## Work instruction
Give the lines below again exactly, starting with the line that holds "limit ts st;" and going on through the line that holds "0 <= bucket".

*** Supplied material Section Begins ***

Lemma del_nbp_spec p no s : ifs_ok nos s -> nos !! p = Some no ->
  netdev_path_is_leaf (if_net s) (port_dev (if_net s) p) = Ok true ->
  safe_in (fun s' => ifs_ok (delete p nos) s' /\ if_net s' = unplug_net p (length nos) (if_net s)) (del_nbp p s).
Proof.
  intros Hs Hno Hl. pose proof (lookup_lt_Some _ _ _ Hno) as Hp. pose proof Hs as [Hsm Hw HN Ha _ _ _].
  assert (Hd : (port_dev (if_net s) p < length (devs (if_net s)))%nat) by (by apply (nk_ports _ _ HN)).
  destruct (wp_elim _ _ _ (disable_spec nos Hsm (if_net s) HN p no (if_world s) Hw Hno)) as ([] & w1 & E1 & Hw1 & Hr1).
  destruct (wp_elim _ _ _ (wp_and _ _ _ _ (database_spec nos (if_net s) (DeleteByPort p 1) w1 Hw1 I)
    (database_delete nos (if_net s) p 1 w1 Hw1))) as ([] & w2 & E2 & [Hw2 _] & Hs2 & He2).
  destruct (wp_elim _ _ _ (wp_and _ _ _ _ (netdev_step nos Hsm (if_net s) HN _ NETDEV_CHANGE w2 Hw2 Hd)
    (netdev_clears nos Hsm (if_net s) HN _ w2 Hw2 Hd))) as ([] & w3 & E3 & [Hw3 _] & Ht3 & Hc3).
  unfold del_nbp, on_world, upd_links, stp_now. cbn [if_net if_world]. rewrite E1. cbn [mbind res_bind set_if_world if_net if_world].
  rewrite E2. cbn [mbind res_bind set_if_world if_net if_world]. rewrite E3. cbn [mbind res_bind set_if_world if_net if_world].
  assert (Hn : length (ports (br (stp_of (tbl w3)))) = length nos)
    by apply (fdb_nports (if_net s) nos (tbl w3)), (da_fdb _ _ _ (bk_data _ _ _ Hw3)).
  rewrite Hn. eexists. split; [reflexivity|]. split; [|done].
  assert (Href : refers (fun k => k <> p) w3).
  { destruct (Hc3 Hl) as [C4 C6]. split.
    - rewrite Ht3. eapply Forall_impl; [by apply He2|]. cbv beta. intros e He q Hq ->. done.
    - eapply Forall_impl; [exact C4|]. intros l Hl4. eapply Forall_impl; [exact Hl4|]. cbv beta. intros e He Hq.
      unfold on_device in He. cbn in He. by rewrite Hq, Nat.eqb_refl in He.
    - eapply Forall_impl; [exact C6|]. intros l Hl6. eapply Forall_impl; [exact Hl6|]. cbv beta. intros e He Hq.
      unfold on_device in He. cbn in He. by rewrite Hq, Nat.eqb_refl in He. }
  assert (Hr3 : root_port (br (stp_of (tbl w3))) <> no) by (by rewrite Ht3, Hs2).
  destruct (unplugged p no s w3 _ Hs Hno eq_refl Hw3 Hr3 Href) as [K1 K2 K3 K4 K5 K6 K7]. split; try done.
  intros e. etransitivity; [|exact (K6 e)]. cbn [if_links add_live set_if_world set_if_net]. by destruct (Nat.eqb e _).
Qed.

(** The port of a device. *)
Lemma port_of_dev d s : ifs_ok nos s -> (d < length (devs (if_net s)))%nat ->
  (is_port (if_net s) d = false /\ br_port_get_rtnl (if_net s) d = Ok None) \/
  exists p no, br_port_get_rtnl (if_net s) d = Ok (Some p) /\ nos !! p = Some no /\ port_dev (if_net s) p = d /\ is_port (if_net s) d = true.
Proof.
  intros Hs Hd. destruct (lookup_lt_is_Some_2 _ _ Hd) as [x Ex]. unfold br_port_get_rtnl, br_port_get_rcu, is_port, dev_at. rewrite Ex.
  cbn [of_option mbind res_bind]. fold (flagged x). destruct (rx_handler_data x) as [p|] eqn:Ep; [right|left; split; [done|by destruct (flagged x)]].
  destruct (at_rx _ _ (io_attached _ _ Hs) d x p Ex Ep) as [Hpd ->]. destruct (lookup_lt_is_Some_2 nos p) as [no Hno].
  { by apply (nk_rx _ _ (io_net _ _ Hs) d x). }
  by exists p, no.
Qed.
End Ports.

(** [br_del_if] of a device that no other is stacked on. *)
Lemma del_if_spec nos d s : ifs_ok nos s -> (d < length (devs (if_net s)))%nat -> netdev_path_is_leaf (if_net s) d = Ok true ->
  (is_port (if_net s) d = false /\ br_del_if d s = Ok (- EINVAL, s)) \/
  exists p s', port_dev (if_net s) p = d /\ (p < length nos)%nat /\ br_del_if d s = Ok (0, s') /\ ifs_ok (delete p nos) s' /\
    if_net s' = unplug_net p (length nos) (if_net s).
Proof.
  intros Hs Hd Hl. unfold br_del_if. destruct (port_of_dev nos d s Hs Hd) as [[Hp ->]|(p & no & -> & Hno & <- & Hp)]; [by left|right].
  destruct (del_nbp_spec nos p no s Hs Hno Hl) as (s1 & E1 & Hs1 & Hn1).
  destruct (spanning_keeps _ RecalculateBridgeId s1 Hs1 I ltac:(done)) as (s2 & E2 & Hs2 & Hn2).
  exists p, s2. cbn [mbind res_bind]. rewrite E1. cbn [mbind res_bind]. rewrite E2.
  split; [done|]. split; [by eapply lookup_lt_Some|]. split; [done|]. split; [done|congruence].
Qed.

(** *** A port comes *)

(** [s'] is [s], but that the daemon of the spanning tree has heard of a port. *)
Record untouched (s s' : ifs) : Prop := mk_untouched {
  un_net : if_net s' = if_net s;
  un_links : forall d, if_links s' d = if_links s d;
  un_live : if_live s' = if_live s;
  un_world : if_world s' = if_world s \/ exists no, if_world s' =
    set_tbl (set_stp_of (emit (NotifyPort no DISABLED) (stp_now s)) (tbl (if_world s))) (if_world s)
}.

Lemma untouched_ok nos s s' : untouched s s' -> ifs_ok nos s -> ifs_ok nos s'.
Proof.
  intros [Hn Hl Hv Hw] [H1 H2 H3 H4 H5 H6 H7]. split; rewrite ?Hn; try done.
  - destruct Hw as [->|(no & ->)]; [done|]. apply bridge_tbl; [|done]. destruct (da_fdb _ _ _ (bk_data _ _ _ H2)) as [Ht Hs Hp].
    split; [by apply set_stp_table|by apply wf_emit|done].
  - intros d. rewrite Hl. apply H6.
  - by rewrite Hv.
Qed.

*** Supplied material Section Ends ***
*** Supplied material Section Begins ***

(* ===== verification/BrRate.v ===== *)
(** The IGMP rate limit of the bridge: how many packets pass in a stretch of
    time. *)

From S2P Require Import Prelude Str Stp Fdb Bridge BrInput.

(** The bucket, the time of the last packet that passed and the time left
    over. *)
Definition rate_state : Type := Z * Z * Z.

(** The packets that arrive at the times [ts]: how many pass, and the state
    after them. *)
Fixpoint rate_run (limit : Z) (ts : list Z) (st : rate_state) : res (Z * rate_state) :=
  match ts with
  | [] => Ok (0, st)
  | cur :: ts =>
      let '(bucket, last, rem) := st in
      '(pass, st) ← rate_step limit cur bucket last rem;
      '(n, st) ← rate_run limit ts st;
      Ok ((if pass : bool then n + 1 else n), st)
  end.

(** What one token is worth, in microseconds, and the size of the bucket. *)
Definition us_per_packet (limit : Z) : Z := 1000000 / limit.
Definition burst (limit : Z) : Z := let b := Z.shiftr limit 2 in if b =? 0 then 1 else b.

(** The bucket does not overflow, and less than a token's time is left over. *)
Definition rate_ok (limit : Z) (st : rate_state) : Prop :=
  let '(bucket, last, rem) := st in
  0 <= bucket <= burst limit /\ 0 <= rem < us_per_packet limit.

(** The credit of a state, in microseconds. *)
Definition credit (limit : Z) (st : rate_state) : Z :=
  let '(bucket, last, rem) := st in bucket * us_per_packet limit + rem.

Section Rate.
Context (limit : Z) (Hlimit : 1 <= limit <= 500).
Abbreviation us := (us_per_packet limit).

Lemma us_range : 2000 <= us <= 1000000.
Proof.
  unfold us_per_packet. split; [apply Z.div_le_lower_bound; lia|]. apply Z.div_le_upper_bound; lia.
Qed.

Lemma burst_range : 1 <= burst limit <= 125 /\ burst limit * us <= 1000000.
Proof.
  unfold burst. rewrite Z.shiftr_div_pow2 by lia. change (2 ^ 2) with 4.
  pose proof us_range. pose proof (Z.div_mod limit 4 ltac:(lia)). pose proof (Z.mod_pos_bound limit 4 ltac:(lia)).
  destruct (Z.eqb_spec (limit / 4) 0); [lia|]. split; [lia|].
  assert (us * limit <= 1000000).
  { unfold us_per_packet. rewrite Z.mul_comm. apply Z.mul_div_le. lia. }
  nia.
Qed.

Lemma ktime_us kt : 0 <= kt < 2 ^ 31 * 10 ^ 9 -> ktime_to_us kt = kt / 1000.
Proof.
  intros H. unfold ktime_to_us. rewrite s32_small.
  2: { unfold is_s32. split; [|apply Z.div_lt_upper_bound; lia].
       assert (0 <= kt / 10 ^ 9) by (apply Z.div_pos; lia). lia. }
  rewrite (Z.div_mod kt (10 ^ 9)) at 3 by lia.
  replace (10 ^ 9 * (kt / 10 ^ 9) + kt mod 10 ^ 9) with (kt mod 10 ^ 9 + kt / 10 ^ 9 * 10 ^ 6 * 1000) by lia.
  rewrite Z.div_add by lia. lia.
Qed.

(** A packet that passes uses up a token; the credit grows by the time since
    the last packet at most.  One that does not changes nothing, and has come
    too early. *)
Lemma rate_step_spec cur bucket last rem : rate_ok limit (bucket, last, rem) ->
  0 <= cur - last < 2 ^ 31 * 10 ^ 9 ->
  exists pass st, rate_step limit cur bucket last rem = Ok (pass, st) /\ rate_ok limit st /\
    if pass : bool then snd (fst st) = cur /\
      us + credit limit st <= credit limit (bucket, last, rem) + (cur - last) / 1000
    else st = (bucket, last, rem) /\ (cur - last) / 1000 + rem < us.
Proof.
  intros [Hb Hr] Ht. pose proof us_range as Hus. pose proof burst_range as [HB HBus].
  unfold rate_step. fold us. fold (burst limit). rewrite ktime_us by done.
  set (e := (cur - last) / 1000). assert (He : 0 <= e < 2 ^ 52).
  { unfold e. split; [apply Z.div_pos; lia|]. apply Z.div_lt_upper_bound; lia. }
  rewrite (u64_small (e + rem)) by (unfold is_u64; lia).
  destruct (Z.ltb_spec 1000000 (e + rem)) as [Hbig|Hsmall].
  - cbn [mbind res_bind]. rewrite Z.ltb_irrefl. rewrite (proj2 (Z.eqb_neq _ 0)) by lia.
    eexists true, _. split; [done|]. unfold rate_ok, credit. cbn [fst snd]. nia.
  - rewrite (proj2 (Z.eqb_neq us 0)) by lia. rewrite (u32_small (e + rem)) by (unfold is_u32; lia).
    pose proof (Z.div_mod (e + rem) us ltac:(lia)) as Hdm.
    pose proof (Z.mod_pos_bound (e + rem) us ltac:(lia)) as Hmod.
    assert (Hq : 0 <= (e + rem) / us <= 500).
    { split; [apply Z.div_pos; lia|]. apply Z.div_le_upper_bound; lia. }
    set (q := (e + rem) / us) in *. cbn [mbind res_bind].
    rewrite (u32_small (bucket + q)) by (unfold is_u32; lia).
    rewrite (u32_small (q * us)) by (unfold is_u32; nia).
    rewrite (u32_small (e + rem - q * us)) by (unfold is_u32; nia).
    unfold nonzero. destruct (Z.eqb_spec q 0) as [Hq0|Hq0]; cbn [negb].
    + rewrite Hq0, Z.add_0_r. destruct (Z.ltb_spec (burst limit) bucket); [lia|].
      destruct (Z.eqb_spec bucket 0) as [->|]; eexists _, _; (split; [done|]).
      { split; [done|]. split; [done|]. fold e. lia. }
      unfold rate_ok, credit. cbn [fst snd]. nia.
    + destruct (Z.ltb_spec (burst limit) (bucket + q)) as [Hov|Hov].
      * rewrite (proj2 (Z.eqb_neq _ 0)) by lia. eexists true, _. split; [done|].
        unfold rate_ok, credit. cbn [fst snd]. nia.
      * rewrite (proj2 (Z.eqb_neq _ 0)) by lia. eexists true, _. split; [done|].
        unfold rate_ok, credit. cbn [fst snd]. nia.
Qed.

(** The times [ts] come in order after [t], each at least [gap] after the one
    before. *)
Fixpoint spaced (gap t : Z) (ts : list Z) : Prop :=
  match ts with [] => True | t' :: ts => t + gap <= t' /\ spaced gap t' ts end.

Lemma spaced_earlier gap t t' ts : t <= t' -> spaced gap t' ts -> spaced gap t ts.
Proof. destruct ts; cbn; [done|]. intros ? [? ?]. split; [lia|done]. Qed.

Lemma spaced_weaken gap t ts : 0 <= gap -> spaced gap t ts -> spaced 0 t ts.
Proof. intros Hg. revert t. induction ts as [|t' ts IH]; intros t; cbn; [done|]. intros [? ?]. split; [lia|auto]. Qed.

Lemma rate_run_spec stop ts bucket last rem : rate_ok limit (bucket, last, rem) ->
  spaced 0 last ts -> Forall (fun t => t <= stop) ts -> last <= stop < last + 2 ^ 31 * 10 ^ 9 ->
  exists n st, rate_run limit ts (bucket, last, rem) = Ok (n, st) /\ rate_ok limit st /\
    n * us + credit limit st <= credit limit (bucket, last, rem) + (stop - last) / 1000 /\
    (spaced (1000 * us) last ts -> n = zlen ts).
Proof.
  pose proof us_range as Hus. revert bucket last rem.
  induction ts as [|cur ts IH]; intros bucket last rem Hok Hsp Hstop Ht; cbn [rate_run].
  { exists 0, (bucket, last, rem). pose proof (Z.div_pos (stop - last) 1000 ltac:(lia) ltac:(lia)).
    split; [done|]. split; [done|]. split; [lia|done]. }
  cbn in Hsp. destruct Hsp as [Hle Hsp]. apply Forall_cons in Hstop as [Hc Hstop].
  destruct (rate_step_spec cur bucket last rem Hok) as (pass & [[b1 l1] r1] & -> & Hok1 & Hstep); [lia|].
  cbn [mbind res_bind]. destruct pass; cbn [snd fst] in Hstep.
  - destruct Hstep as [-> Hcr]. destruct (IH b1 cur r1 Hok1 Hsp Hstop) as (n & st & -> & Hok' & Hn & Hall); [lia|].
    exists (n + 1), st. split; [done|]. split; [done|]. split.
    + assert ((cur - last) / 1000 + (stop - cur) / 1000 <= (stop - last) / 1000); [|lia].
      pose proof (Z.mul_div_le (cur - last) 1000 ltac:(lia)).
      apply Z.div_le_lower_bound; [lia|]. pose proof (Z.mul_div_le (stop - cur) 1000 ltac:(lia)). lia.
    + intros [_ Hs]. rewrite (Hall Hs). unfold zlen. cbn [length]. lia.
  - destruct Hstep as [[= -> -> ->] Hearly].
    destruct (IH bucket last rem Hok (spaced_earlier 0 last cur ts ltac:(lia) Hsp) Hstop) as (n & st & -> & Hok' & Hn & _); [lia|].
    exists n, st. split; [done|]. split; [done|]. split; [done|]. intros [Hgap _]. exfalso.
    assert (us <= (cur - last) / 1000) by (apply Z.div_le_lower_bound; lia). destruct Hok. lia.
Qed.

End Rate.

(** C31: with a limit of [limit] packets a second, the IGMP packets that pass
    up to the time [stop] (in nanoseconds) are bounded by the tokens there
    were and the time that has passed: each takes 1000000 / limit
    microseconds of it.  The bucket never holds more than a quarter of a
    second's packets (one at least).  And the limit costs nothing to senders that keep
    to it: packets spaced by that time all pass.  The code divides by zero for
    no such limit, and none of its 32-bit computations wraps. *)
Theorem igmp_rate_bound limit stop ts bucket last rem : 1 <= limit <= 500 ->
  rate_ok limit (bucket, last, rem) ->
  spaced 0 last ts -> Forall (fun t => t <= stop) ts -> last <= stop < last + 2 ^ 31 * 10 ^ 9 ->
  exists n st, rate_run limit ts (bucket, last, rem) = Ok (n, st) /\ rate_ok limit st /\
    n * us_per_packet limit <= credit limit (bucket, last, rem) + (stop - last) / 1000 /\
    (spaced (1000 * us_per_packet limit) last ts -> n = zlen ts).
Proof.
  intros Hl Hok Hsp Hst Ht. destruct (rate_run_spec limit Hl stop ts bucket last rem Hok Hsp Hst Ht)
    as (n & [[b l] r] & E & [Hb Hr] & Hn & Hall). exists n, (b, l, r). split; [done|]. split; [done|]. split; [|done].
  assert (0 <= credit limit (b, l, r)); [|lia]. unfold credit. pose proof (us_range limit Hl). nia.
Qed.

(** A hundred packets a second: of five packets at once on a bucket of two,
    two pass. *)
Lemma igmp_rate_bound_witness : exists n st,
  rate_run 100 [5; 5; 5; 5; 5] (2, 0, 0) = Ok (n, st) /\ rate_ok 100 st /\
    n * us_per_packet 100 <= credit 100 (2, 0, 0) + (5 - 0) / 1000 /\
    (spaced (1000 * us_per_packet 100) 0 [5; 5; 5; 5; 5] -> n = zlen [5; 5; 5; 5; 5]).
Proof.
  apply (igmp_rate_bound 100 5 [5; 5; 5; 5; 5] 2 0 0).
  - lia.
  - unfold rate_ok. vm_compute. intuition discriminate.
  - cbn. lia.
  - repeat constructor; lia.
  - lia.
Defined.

*** Supplied material Section Ends ***

## Exercise answer
      '(n, st) ← rate_run limit ts st;
      Ok ((if pass : bool then n + 1 else n), st)
  end.

(** What one token is worth, in microseconds, and the size of the bucket. *)
Definition us_per_packet (limit : Z) : Z := 1000000 / limit.
Definition burst (limit : Z) : Z := let b := Z.shiftr limit 2 in if b =? 0 then 1 else b.

(** The bucket does not overflow, and less than a token's time is left over. *)
Definition rate_ok (limit : Z) (st : rate_state) : Prop :=
  let '(bucket, last, rem) := st in
  0 <= bucket <= burst limit /\ 0 <= rem < us_per_packet limit.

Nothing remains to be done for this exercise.